===== Input for this task

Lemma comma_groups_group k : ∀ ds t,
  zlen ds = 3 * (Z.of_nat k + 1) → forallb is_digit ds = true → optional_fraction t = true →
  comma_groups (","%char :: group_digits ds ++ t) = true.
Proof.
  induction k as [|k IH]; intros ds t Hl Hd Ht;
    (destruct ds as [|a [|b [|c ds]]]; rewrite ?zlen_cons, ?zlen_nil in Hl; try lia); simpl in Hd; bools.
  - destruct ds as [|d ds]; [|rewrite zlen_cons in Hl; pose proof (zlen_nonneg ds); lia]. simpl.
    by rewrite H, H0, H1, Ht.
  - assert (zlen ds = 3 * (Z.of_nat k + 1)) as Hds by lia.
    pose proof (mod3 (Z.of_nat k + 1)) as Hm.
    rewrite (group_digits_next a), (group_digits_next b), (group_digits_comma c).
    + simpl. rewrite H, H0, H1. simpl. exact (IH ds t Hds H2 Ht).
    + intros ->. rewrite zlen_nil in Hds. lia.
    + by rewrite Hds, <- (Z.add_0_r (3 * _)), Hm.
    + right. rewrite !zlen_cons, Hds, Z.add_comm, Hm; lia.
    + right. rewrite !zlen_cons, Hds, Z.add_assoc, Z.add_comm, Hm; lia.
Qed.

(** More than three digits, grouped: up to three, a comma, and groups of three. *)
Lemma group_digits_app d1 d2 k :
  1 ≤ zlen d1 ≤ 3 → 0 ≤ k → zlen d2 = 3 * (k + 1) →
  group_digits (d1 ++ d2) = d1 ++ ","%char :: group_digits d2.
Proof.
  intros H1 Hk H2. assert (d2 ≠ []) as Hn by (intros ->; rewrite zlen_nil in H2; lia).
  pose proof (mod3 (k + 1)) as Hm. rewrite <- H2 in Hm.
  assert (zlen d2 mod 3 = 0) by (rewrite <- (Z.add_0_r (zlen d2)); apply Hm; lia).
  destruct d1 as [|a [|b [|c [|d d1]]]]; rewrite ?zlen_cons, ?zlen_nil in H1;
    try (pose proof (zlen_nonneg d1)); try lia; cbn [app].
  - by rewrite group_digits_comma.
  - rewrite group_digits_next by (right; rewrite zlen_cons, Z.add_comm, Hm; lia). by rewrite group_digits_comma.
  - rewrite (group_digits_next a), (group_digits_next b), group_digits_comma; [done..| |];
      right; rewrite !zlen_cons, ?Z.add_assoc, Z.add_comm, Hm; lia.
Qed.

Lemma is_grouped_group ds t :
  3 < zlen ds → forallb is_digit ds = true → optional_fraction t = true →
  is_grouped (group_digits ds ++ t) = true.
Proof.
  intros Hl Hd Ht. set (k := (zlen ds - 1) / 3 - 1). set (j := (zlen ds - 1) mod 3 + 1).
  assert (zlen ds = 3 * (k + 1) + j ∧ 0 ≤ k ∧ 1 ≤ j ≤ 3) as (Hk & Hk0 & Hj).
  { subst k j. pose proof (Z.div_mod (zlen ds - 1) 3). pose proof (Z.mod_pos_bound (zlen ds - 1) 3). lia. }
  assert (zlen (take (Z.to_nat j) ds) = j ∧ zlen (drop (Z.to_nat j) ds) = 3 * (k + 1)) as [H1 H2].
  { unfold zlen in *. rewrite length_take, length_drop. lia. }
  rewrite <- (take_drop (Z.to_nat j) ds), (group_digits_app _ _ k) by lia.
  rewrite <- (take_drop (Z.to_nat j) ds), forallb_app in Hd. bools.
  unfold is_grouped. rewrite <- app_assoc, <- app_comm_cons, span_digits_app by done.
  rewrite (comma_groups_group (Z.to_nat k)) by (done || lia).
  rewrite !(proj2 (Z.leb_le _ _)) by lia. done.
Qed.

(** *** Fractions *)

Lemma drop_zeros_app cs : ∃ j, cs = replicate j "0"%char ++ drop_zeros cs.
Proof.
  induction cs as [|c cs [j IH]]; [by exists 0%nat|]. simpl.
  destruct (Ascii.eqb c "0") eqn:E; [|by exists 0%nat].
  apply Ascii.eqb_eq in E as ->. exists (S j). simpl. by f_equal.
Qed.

==========

*Directions for this task*
Look above and repeat, character for character, the lines from the first one to the line with "(Z.add_0_r (3 * _)), Hm.", counting both.

*Solution to this task*
Lemma comma_groups_group k : ∀ ds t,
  zlen ds = 3 * (Z.of_nat k + 1) → forallb is_digit ds = true → optional_fraction t = true →
  comma_groups (","%char :: group_digits ds ++ t) = true.
Proof.
  induction k as [|k IH]; intros ds t Hl Hd Ht;
    (destruct ds as [|a [|b [|c ds]]]; rewrite ?zlen_cons, ?zlen_nil in Hl; try lia); simpl in Hd; bools.
  - destruct ds as [|d ds]; [|rewrite zlen_cons in Hl; pose proof (zlen_nonneg ds); lia]. simpl.
    by rewrite H, H0, H1, Ht.
  - assert (zlen ds = 3 * (Z.of_nat k + 1)) as Hds by lia.
    pose proof (mod3 (Z.of_nat k + 1)) as Hm.
    rewrite (group_digits_next a), (group_digits_next b), (group_digits_comma c).
    + simpl. rewrite H, H0, H1. simpl. exact (IH ds t Hds H2 Ht).
    + intros ->. rewrite zlen_nil in Hds. lia.
    + by rewrite Hds, <- (Z.add_0_r (3 * _)), Hm.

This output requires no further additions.